32De cette émancipation ou, mieux, de ce décollement de l’image vis-à-vis de son référent, l’œuvre d’Hayao Yamaneko est une occurrence intéressante : le travail destructeur effectué par le temps est ici pris en charge par un synthétiseur d’images, et la machine diabolique le rendra plus visible, plus facile, et plus rapide encore. Hayao commence par dénaturer l’image filmique en la trafiquant sur son synthétiseur et fait surgir, à la place de l’ancien « petit bloc dur de réalité », une non-image. La nonimage (électronique) est image de ce qui ne peut guère être nommé dans la réalité, et qui pourtant est là : image de ce qui n’a plus ni nom, ni existence officielle, mais une existence tout de même, image clandestine… Les interventions successives d’Hayao, à partir du second acte, finissent par élaborer une image paradoxale : une image qui n’est plus la doublure d’un référent que l’on pourrait nommer, mais qui incarne ou désigne un visible encore sans nom. De là, quelques propositions fondatrices d’une posture singulière face à l’image : éloigner (autant que faire se peut) le référent, tenter de ne pas enclore l’image dans de trop contraignantes coordonnées spatiotemporelles, et regarder cette image autrement que comme le fossile d’un événement ou d’un objet de la réalité. À sa façon, le film rejoint ici la question que Georges Didi-Huberman n’aura cessé de reformuler : le visuel commence à ce point où, face à l’image, toutes nos tentatives de nomination et d’assignation, toutes nos « certitudes descriptives », s’affaissent ou s’effondrent.
33Cette image du bonheur qui ne peut s’associer qu’à des images célébrant la disparition, ce bonheur dans l’image comme trace d’une perte, tout cela donne au film sa tonalité légèrement mélancolique. Sans Soleil est presque entièrement une liste des choses désolantes, et le film dresse une carte accablante du malheur humain. Guerre, mort, pauvreté, exil, suicide, espoir révolutionnaire déçu, impossibilité conjointe de la mémoire et de l’histoire, on comprend qu’il faille un film entier pour placer l’image du bonheur !
34Mais ce n’est pas tout. Lorsque le voyageur parvient finalement à intercaler son image du bonheur, par le biais d’un raccord de souvenir fondé sur la disparition (cf. la cérémonie du Dondo Yaki), il a accompli un périple et parcouru en tous sens la géographie du malheur. Ce périple est, pour l’essentiel, de l’ordre de la confrontation avec l’autre, et il prend la forme d’une modification progressive du rapport aux images de l’autre. Faute de pouvoir relever tout ce que le film dit ou montre de ce rapport, j’ai choisi quelques instants qui me semblent constituer autant d’étapes. Des étapes vers quoi ? C’est maintenant qu’il faut se souvenir de la définition de l’imaginaire, formulée au début, comme « ensemble d’images constitutives de la relation d’un sujet au monde ». Le film Sans Soleil donne à reconnaître ce mouvement par lequel un individu parvient à appréhender l’autre au travers de ses images. Le film entier travaille à construire, aussi bien qu’à penser, la relation entre un individu placé en observateur et ce nœud de réalités singulières qui définissent l’autre.

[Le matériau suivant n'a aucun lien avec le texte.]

(** Image 1 restored after its file has been removed. *)
Lemma secure_boot_restore_repairs_witness :
  let r1 := secure_boot_init example_digest example_rand ∅ bmc_state_init 0 in
  let fs' := delete (fw_path "bmc_firmware") (fst (fst r1)) in
  let r2 := secure_boot_restore example_rand fs' (snd (fst r1)) 1 1 in
  snd r2 = 0 /\
  fst (fst r2) = fst (fst r1) /\
  snd (secure_boot_verify example_digest (fst (fst r2)) (snd (fst r2)) 2) = true.
Proof.
  intros r1 fs' r2.
  destruct (secure_boot_init_result example_digest example_rand ∅ bmc_state_init 0
              zero_fw_image zero_fw_image zero_fw_image zero_fw_image eq_refl)
    as (_ & Himgs & _).
  fold r1 in Himgs.
  destruct (secure_boot_restore_repairs example_digest example_rand ∅ bmc_state_init
              0 1 2 1
              (init_image example_digest example_rand "bmc_firmware" 43 zero_fw_image)
              fs' eq_refl)
    as (Hrc & Hfs & _ & Hok).
  - fold r1. rewrite Himgs. reflexivity.
  - intros p Hp. unfold fs'. apply lookup_delete_ne. exact (not_eq_sym Hp).
  - split; [exact Hrc | split; [exact Hfs | exact Hok]].
Defined.

(** Image 1 tampered with, under the example digest and generator: the
    verification fails. *)
Lemma secure_boot_tamper_detection_witness :
  let r1 := secure_boot_init example_digest example_rand ∅ bmc_state_init 0 in
  let r2 := secure_boot_inject_tamper (fst (fst r1)) (snd (fst r1)) 1 1 in
  let r3 := secure_boot_verify example_digest (fst (fst r2)) (snd (fst r2)) 2 in
  snd r2 = 0 /\ snd r3 = false.
Proof.
  intros r1 r2 r3.
  destruct (secure_boot_tamper_detection example_digest example_rand ∅
              bmc_state_init 0 1 2 1 eq_refl)
    as (Hrc & Hiff & _); [lia |].
  split; [exact Hrc |].
  apply Hiff. vm_compute. discriminate.
Defined.

(** The digest 0, 1, ..., 31. *)
Lemma hex_digest_injective_witness :
  hex_digest (seqZ 0 32)
  = "000102030405060708090a0b0c0d0e0f101112131415161718191a1b1c1d1e1f"%string /\
  seqZ 0 32 = seqZ 0 32.
Proof.
  assert (Hbytes : Forall (fun b => 0 <= b < 256) (seqZ 0 32)).
  { apply Forall_forall. intros b Hb. apply elem_of_seqZ in Hb. lia. }
  split; [reflexivity |].
  exact (hex_digest_injective (seqZ 0 32) (seqZ 0 32) eq_refl eq_refl
           Hbytes Hbytes eq_refl).
Defined.

(** Get SEL Entry for id 1 of a log with one Warning entry. *)
Lemma ipmi_get_sel_entry_response_witness :
  let state :=
    fst (sel_add_entry (fst (sel_init bmc_state_init)) 7 SEL_SEVERITY_WARNING
           "Sensor" "hot") in
  let req :=
    mk_ipmi_request IPMI_NETFN_STORAGE IPMI_CMD_GET_SEL_ENTRY [0; 1] 2 in
  ipmi_handle_command state req 0
  = Some (state,
          {| completion_code := IPMI_CC_OK;
             resp_data := [0; 1; 1; 104; 111; 116] ++ replicate 250 0;
             resp_data_len := 6 |}).
Proof.
  intros state req.
  pose proof (ipmi_get_sel_entry_response state req 0 eq_refl eq_refl) as H.
  cbv zeta in H.
  assert (Hlen : 2 <= data_len req) by (cbn; lia).
  assert (Hb0 : 0 <= req_byte req 0 < 256) by (cbn; lia).
  assert (Hb1 : 0 <= req_byte req 1 < 256) by (cbn; lia).
  specialize (H Hlen Hb0 Hb1).
  assert (Hget : sel_get_entry state (req_byte req 0 * 256 + req_byte req 1)
                 = Some {| id := 1; timestamp := 7;
                           severity := SEL_SEVERITY_WARNING;
                           source := "Sensor"; message := "hot" |})
    by reflexivity.
  rewrite Hget in H. destruct H as [_ H]. exact H.
Defined.

(** Set Fan Duty to 50 percent, and to 101. *)
Lemma ipmi_set_fan_duty_witness :
  let req50 := mk_ipmi_request IPMI_NETFN_SENSOR IPMI_CMD_SET_FAN_DUTY [50] 1 in
  let req101 := mk_ipmi_request IPMI_NETFN_SENSOR IPMI_CMD_SET_FAN_DUTY [101] 1 in
  ipmi_handle_command bmc_state_init req50 0
  = Some (sel_append (set_fan_duty_percent bmc_state_init (inject_Z 50))
                     (0, SEL_SEVERITY_INFO, "IPMI",
                      "Fan duty manually set to 50%")%string,
          zero_response) /\
  ipmi_handle_command bmc_state_init req101 0
  = Some (bmc_state_init, set_cc zero_response IPMI_CC_INVALID_PARAM).
Proof.
  intros req50 req101. split.
  - apply (proj1 (ipmi_set_fan_duty bmc_state_init req50 0 eq_refl eq_refl
                    ltac:(cbn; lia) ltac:(cbn; lia))).
    cbn. lia.
  - apply (proj2 (ipmi_set_fan_duty bmc_state_init req101 0 eq_refl eq_refl
                    ltac:(cbn; lia) ltac:(cbn; lia))).
    cbn. lia.
Defined.

(** The second of three entries, read back. *)
Lemma ipmi_get_sel_entry_round_trip_witness :
  let args :=
    [(1, SEL_SEVERITY_INFO, "System", "up");
     (2, SEL_SEVERITY_CRITICAL, "Sensor", "hot");
     (3, SEL_SEVERITY_INFO, "System", "down")]%string in
  let st := sel_append_all (fst (sel_init bmc_state_init)) args in
  ipmi_handle_command st
    (mk_ipmi_request IPMI_NETFN_STORAGE IPMI_CMD_GET_SEL_ENTRY [0; 2] 2) 9
  = Some (st,
          {| completion_code := IPMI_CC_OK;
             resp_data := [0; 2; 2; 104; 111; 116] ++ replicate 250 0;
             resp_data_len := 6 |}).
Proof.
  intros args st.
  exact (ipmi_get_sel_entry_round_trip bmc_state_init args 2 9 2
           SEL_SEVERITY_CRITICAL "Sensor" "hot" eq_refl
           ltac:(cbn; lia) ltac:(cbn; lia) ltac:(lia) eq_refl).
Defined.

(** The sensors after [sensor_init]: the CPU temperature is sensor 0. *)
Lemma find_cpu_temp_sensor_first_witness :
  let state := fst (sensor_init bmc_state_init 0) in
  find_cpu_temp_sensor state = Some 0 /\
  option_map name (array_get (sensors state) 0) = Some "CPU_Temp"%string.
Proof.
  intros state.
  assert (Hcount : 0 <= sensor_count state <= Z.of_nat (length (sensors state)))
    by (vm_compute; split; discriminate).
  destruct (find_cpu_temp_sensor_first state Hcount)
    as [(i & s & Hfind & _) | [Hfind _]].
  - split; [| reflexivity].
    rewrite Hfind. assert (E : find_cpu_temp_sensor state = Some 0) by reflexivity.
    congruence.
  - split; [exact Hfind | reflexivity].
Defined.

(** Set Fan Duty to 50 percent on the initial state. *)
Lemma ipmi_commands_frame_witness :
  let req := mk_ipmi_request IPMI_NETFN_SENSOR IPMI_CMD_SET_FAN_DUTY [50] 1 in
  exists state' resp,
    ipmi_handle_command bmc_state_init req 0 = Some (state', resp) /\
    sensors state' = sensors bmc_state_init /\
    pid state' = pid bmc_state_init /\
    fw_images state' = fw_images bmc_state_init.
Proof.
  intros req.
  destruct (ipmi_commands_frame bmc_state_init req 0 eq_refl)
    as (state' & resp & H & _ & Hs & _ & Hp & Hf & _).
  exists state', resp.
  split; [exact H | split; [exact Hs | split; [exact Hp | exact Hf]]].
Defined.

(** The response to Get Device ID. *)
Lemma ipmi_response_well_formed_witness :
  let req := mk_ipmi_request IPMI_NETFN_APP IPMI_CMD_GET_DEVICE_ID [] 0 in
  exists state' resp,
    ipmi_handle_command bmc_state_init req 0 = Some (state', resp) /\
    response_well_formed resp.
Proof.
  intros req.
  exact (ipmi_response_well_formed bmc_state_init req 0 eq_refl).
Defined.

(** The daemon after its start and one turn of the control loop, with the
    example digest and generator. *)
Lemma daemon_fan_duty_bounds_witness :
  let boot := main_startup example_digest example_rand ∅ (fun k => Z.of_nat k) in
  snd boot = Some 0 /\
  exists state,
    daemon_run 0 (snd (fst boot)) [ControlCycle 10 (fun _ => 0%Q)] = Some state /\
    daemon_up state /\
    secure_boot_passed state = true.
Proof.
  intros boot.
  destruct (main_startup_state example_digest example_rand ∅ (fun k => Z.of_nat k))
    as (Hidx & _ & Hup & _).
  fold boot in Hidx, Hup.
  split; [exact Hidx |].
  destruct (main_loop_body_up (snd (fst boot)) 10 (fun _ => 0%Q) Hup)
    as (state & Hbody & _).
  assert (Hrun : daemon_run 0 (snd (fst boot)) [ControlCycle 10 (fun _ => 0%Q)]
                 = Some state).
  { cbn [daemon_run daemon_step]. rewrite Hbody. reflexivity. }
  exists state. split; [exact Hrun |].
  pose proof (daemon_fan_duty_bounds example_digest example_rand ∅
                (fun k => Z.of_nat k) 0 [ControlCycle 10 (fun _ => 0%Q)] Hidx)
    as H.
  cbv zeta in H. fold boot in H. rewrite Hrun in H.
  destruct H as (Hup' & Hsb & _).
  split; [exact Hup' | exact Hsb].
Defined.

Le travail de l’imaginaire (4) : l’image à l’épreuve de l’altérité (et vice-versa)
35La première interrogation remarquable, en ce qui concerne l’image et le rapport d’altérité, tient à ce que le film présente comme l’égalité du regard. Cette égalité consiste d’abord à trouver une place susceptible d’assurer l’équilibre précaire entre regardant et regardé. La recherche d’un point de vue, ou d’une position de regard acceptable vis-à-vis de l’autre, se traduit notamment par le recours au regard caméra. Le regard caméra, fréquemment associé à un arrêt sur image, apparaît comme une solution pour rendre son regard à l’autre, à celui dont on prend l’image. Et rendre son regard à l’autre, c’est accepter d’être regardé à son tour – au moins en prendre le risque. Le voyageur intègre alors ce qui le regarde à ce qu’il regarde, « car les voyeurs d’images sont vus à leur tour par des images plus grandes qu’eux ». La séquence sur la télévision japonaise en fournit un exemple, et le commentaire y insiste : « plus on regarde la télévision japonaise, plus on a le sentiment d’être regardé par elle28 ».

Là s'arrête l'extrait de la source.